Lemma loader_iter_batch_count_witness :
  (∀ g n, (Sample.randperm g n).1 ≡ₚ seq 0 n) ∧
  0 < dl_batch_size Sample.loader ∧
  let batches := (Sample.loader_iter Sample.loader 3).1 in
  length batches = (4 + 2 - 1) / 2 ∧
  Forall (λ batch, 0 < length batch ≤ 2) batches ∧
  concat batches ≡ₚ seq 0 4.
Proof.
  split; [apply sample_randperm_perm|]. split; [simpl; lia|].
  exact (loader_iter_batch_count Sample.randperm sample_randperm_perm
           Sample.loader 3 ltac:(simpl; lia)).
Defined.

(** Five samples in batches of two: three batches, the last one short. *)
Example loader_iter_five_rows :
  (Sample.loader_iter
     {| dl_dataset := Sample.disk; dl_indices := seq 0 5; dl_batch_size := 2 |} 1).1
  = [ [1; 2]; [3; 4]; [0] ].
Proof. reflexivity. Qed.


End RunFacts.

(** ** Averaging landscapes *)

Module LandscapeFacts.
Import Landscape.

Lemma y_at_add (A L : landscape) i j k :
  y_at (add_landscape A L) i j k = lift_plus (y_at A i j k) (y_at L i j k).
Proof.
  unfold y_at, add_landscape. rewrite lookup_zip_with.
  destruct (A !! i) as [la|]; [|done]. simpl.
  destruct (L !! i) as [ll|]; simpl.
  2:{ by destruct (la !! j) as [c|]; simpl; [destruct (c.2 !! k)|]. }
  rewrite lookup_zip_with.
  destruct (la !! j) as [ca|]; [|done]. simpl.
  destruct (ll !! j) as [cl|]; simpl.
  2:{ by destruct (ca.2 !! k). }
  unfold add_curve. simpl. rewrite lookup_zip_with.
  destruct (ca.2 !! k); [|done]. simpl. by destruct (cl.2 !! k).
Qed.

Lemma add_landscape_same (A L : landscape) :
  shape L = shape A →
  shape (add_landscape A L) = shape A ∧ xgrid (add_landscape A L) = xgrid A.
Proof.
  unfold shape, xgrid, add_landscape. revert L.
  induction A as [|la A IH]; intros [|ll L] Hs; try done.
  simpl in Hs. injection Hs as Hl Hs. destruct (IH L Hs) as [IH1 IH2].
  simpl. rewrite IH1, IH2. split; f_equal.
  - clear -Hl. revert ll Hl. induction la as [|ca la IH]; intros [|cl ll] Hl; try done.
    simpl in Hl. injection Hl as _ Hc Hl. simpl.
    f_equal; [|by apply IH]. f_equal. rewrite length_zip_with. lia.
  - clear -Hl. revert ll Hl. induction la as [|ca la IH]; intros [|cl ll] Hl; try done.
    simpl in Hl. injection Hl as _ Hc Hl. simpl. f_equal. by apply IH.
Qed.

(** The running sum over the networks. *)
Lemma foldl_add_landscape (rest : list landscape) (A : landscape) :
  Forall (λ L, shape L = shape A) rest →
  shape (foldl add_landscape A rest) = shape A ∧
  xgrid (foldl add_landscape A rest) = xgrid A ∧
  ∀ i j k s, y_at (foldl add_landscape A rest) i j k = Some s →
    ∃ a ys, y_at A i j k = Some a ∧
            Forall2 (λ L v, y_at L i j k = Some v) rest ys ∧
            (s == a + Qsum ys)%Q.
Proof.
  revert A. induction rest as [|L rest IH]; intros A Hall.
  { split_and!; [done..|]. intros i j k s Hs. exists s, [].
    split_and!; [done|constructor|]. simpl. ring. }
  apply Forall_cons in Hall as [HL Hrest]. cbn [foldl].
  destruct (add_landscape_same A L HL) as [Hshape Hgrid].
  destruct (IH (add_landscape A L)) as (IH1 & IH2 & IH3).
  { eapply Forall_impl; [exact Hrest|]. intros L' HL'. simpl in HL'. congruence. }
  split_and!; [congruence..|].
  intros i j k s Hs. destruct (IH3 i j k s Hs) as (a' & ys & Ha' & Hys & Hsum).
  rewrite y_at_add in Ha'.
  destruct (y_at A i j k) as [a|]; [|done].
  destruct (y_at L i j k) as [v|] eqn:Hv; [|done]. injection Ha' as <-.
  exists a, (v :: ys). split_and!; [done|by constructor|].
  rewrite Hsum. simpl. ring.
Qed.

Lemma y_at_scale (n : nat) (S : landscape) i j k :
  y_at (map (map (scale_curve n)) S) i j k =
    (λ y, Qred (y / inject_Z (Z.of_nat n))) <$> y_at S i j k.
Proof.
  unfold y_at. rewrite lookup_map. destruct (S !! i) as [layer|]; [|done]. simpl.
  rewrite lookup_map. destruct (layer !! j) as [c|]; [|done]. simpl.
  by rewrite lookup_map.
Qed.

Lemma scale_same (n : nat) (S : landscape) :
  shape (map (map (scale_curve n)) S) = shape S ∧
  xgrid (map (map (scale_curve n)) S) = xgrid S.
Proof.
  unfold shape, xgrid. rewrite !map_map. split.
  - apply map_ext. intros layer. rewrite map_map. apply map_ext. intros c.
    simpl. by rewrite length_map.
  - apply map_ext. intros layer. rewrite map_map. by apply map_ext.
Qed.

(** C5: the average of landscapes of one shape over a shared grid has
    that shape and that grid, and each of its y-values is the arithmetic
    mean of the y-values of the networks at the same layer, dimension and
    grid position; the curves [1,2,3], [3,2,1] and [2,2,2] over a common
    grid average to [2,2,2]. *)
Theorem average_is_elementwise_mean (L0 : landscape) (rest : list landscape) :
  Forall (λ L, shape L = shape L0) rest →
  Forall (λ L, xgrid L = xgrid L0) rest →
  (∃ avg,
     average_across_networks (L0 :: rest) = Ok avg ∧
     shape avg = shape L0 ∧
     Forall (λ L, xgrid avg = xgrid L) (L0 :: rest) ∧
     ∀ i j k y, y_at avg i j k = Some y →
       ∃ ys, Forall2 (λ L v, y_at L i j k = Some v) (L0 :: rest) ys ∧
             (y == mean ys)%Q) ∧
  (∀ grid : list Q,
     average_across_networks
       [ [ [ (grid, [1; 2; 3]%Q) ] ];
         [ [ (grid, [3; 2; 1]%Q) ] ];
         [ [ (grid, [2; 2; 2]%Q) ] ] ]
     = Ok [ [ (grid, [2; 2; 2]%Q) ] ]).
Proof.
  intros Hshape Hgrid. split.
  - unfold average_across_networks.
    replace (forallb _ rest) with true; last first.
    { symmetry. apply forallb_forall. intros L HL%list_elem_of_In.
      rewrite Forall_forall in Hshape. apply bool_decide_eq_true. by apply Hshape. }
    eexists. split; [done|].
    destruct (foldl_add_landscape rest L0 Hshape) as (Hs & Hg & Hy).
    destruct (scale_same (length (L0 :: rest)) (foldl add_landscape L0 rest))
      as [Hs' Hg'].
    split_and!.
    + congruence.
    + constructor; [congruence|].
      eapply Forall_impl; [exact Hgrid|]. intros L HL. simpl in HL. congruence.
    + intros i j k y. rewrite y_at_scale.
      destruct (y_at (foldl add_landscape L0 rest) i j k) as [s|] eqn:Hsum; [|done].
      intros [= <-]. destruct (Hy i j k s Hsum) as (a & ys & Ha & Hys & Heq).
      exists (a :: ys). split; [by constructor|].
      rewrite Qred_correct, Heq. unfold mean. cbn [Qsum foldr length].
      by rewrite (Forall2_length _ _ _ Hys).
  - intros grid. unfold average_across_networks.
    replace (forallb _ _) with true; [reflexivity|].
    symmetry. apply forallb_forall. intros L HL. apply bool_decide_eq_true.
    by destruct HL as [<-|[<-|[]]].
Qed.

Lemma average_is_elementwise_mean_witness :
  let L0 := [ [ ([0; 1]%Q, [1; 5]%Q) ] ] in
  let rest := [ [ [ ([0; 1]%Q, [3; 7]%Q) ] ] ] in
  Forall (λ L, shape L = shape L0) rest ∧
  Forall (λ L, xgrid L = xgrid L0) rest ∧
  ∃ avg,
    average_across_networks (L0 :: rest) = Ok avg ∧
    shape avg = shape L0 ∧
    Forall (λ L, xgrid avg = xgrid L) (L0 :: rest) ∧
    ∀ i j k y, y_at avg i j k = Some y →
      ∃ ys, Forall2 (λ L v, y_at L i j k = Some v) (L0 :: rest) ys ∧
            (y == mean ys)%Q.
Proof.
  intros L0 rest.
  assert (Forall (λ L, shape L = shape L0) rest) as Hs by (by repeat constructor).
  assert (Forall (λ L, xgrid L = xgrid L0) rest) as Hg by (by repeat constructor).
  split_and!; [done|done|].
  exact (proj1 (average_is_elementwise_mean L0 rest Hs Hg)).
Defined.

(** The two networks of the witness average to [2, 6]. *)
Example average_two_networks :
  average_across_networks
    [ [ [ ([0; 1]%Q, [1; 5]%Q) ] ]; [ [ ([0; 1]%Q, [3; 7]%Q) ] ] ]
  = Ok [ [ ([0; 1]%Q, [2; 6]%Q) ] ].
Proof. reflexivity. Qed.

(** Landscapes of different shape are refused. *)
Example average_shape_mismatch :
  average_across_networks
    [ [ [ ([0; 1]%Q, [1; 5]%Q) ] ]; [ [ ([0; 1]%Q, [3; 7]%Q); ([0; 1]%Q, [0; 0]%Q) ] ] ]
  = Raise ShapeMismatchError.
Proof. reflexivity. Qed.

End LandscapeFacts.

(** ** The result writer and the driver *)

Module WriterFacts.
Import CsvLoader Landscape Run.






Lemma write_dims_dirs i j0 (layer : list curve) fs :
  dirs (write_dims i j0 layer fs) = dirs fs.
Proof.
  revert j0 fs. induction layer as [|c layer IH]; intros j0 fs; [done|].
  cbn [write_dims]. by rewrite IH.
Qed.



Lemma write_layers_dirs i0 (L : landscape) fs :
  dirs (write_layers i0 L fs) = dirs fs.
Proof.
  revert i0 fs. induction L as [|layer L IH]; intros i0 fs; [done|].
  cbn [write_layers]. by rewrite IH, write_dims_dirs.
Qed.




(** A landscape of one layer with two dimensions, written to an empty
    file system. *)
Example save_csv_files_sample :
  let averages := [ [ ([0; 1]%Q, [2; 6]%Q); ([0; 1]%Q, [0; 4]%Q) ] ] in
  let fs := save_csv_files averages {| dirs := ∅; files := ∅ |} in
  csv_path 0 1 = "./landscapes_csv/layer0dim1.csv" ∧
  files fs !! "./landscapes_csv/layer0dim0.csv" = Some (CsvColumn [2; 6]%Q) ∧
  files fs !! "./landscapes_csv/layer0dim1.csv" = Some (CsvColumn [0; 4]%Q) ∧
  files fs !! "./landscapes_csv/layer1dim0.csv" = None.
Proof. by vm_compute. Qed.

Section driver_facts.
Context {F T P B G O R output loss LC : Type}.
Variable float_of_string : string → option F.
Variable to_float32 : F → T.
Variable to_long : T → Z.
Variable manual_seed : Z → R.
Variable randperm : R → nat → list nat * R.
Variable forward : P → B → bool → R → list (list T) → output * B * R.
Variable predictions : output → list Z.
Variable cross_entropy : output → list Z → loss.
Variable backward : loss → G → G.
Variable zero_grad : G → G.
Variable Adadelta_step : O → Q → P → G → O * P.
Variable Net_init : R → P * B * R.
Variable Adadelta_init : P → O.
Variable no_grad : G.
Variable landscapes_diagrams_from_model :
  P → B → bool → R → list (list T) → LC → nat → landscape * R.

Local Abbreviation main :=
  (main float_of_string to_float32 to_long manual_seed randperm forward predictions
     cross_entropy backward zero_grad Adadelta_step Net_init Adadelta_init no_grad
     landscapes_diagrams_from_model).

(** When [main] returns with CSV output on and no pickle file asked for,
    the files are those the CSV writer makes of the averaged landscape. *)
Lemma main_save_csv (args : Args (LC:=LC)) csv_rows fs fs' out :
  main args csv_rows fs = Ok (fs', out) →
  save_csv args = true → save args = None →
  ∃ landscapes_per_network averages,
    average_across_networks landscapes_per_network = Ok averages ∧
    fs' = save_csv_files averages fs.
Proof.
  unfold Run.main. intros Hrun Hcsv Hsave.
  apply bind_Ok in Hrun as (ds & _ & Hrun).
  apply bind_Ok in Hrun as ([[[tl el] ll] g1] & _ & Hrun).
  apply bind_Ok in Hrun as ([[g lines] nets] & _ & Hrun).
  apply bind_Ok in Hrun as (averages & Havg & Hrun).
  rewrite Hcsv, Hsave in Hrun. injection Hrun as <- _.
  by exists nets, averages.
Qed.

Local Abbreviation run_network :=
  (run_network to_long randperm forward predictions cross_entropy backward
     zero_grad Adadelta_step Net_init Adadelta_init no_grad
     landscapes_diagrams_from_model).

(** With the float default of [--training_threshold] the first network
    is never trained: resolving its threshold raises TypeError. *)
Lemma run_network_scalar_threshold (args : Args (LC:=LC)) tl el ll st it t :
  args_training_threshold args = PyFloat t →
  run_network args tl el ll st it = Raise TypeError.
Proof.
  intros Ht. unfold Run.run_network. destruct st as [[g out] nets].
  by rewrite Ht.
Qed.

Lemma main_scalar_threshold (args : Args (LC:=LC)) csv_rows fs ds tl el ll g t :
  CSVDataset_init float_of_string to_float32 csv_rows = Ok ds →
  make_loaders randperm args ds (manual_seed (seed args)) = Ok (tl, el, ll, g) →
  args_training_threshold args = PyFloat t →
  0 < iterations args →
  main args csv_rows fs = Raise TypeError.
Proof.
  intros Hds Hmk Ht Hit. unfold Run.main. rewrite Hds. cbn [mbind result_bind].
  rewrite Hmk. cbn [mbind result_bind].
  destruct (iterations args) as [|n]; [lia|].
  cbn [seq for_each]. by rewrite (run_network_scalar_threshold _ _ _ _ _ _ t).
Qed.

(** *** Further properties of the driver *)

Lemma run_network_appends (args : Args (LC:=LC)) tl el ll g out nets it g' out' nets' :
  run_network args tl el ll (g, out, nets) it = Ok (g', out', nets') →
  ∃ L, nets' = nets ++ [L].
Proof.
  unfold Run.run_network.
  intros (t & _ & (w1 & _ & Hrun)%bind_Ok)%bind_Ok.
  apply bind_Ok in Hrun as ([batch w3] & _ & Hrun).
  apply bind_Ok in Hrun as ([data target] & _ & Hrun).
  destruct (landscapes_diagrams_from_model _ _ _ _ _ _ _) as [L g2].
  injection Hrun as _ _ <-. by exists L.
Qed.

Lemma for_each_run_network_count (args : Args (LC:=LC)) tl el ll its g out nets
    g' out' nets' :
  for_each (run_network args tl el ll) its (g, out, nets) = Ok (g', out', nets') →
  length nets' = length nets + length its.
Proof.
  revert g out nets. induction its as [|it its IH]; intros g out nets.
  { intros [= _ _ <-]. simpl. lia. }
  cbn [for_each].
  intros ([[g1 out1] nets1] & [L ->]%run_network_appends & Hrest%IH)%bind_Ok.
  rewrite Hrest, length_app. simpl. lia.
Qed.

Work instructions: Your answer should be every line from the material above in which the word "Local" appears.

Answer box:
Local Abbreviation main :=
Local Abbreviation run_network :=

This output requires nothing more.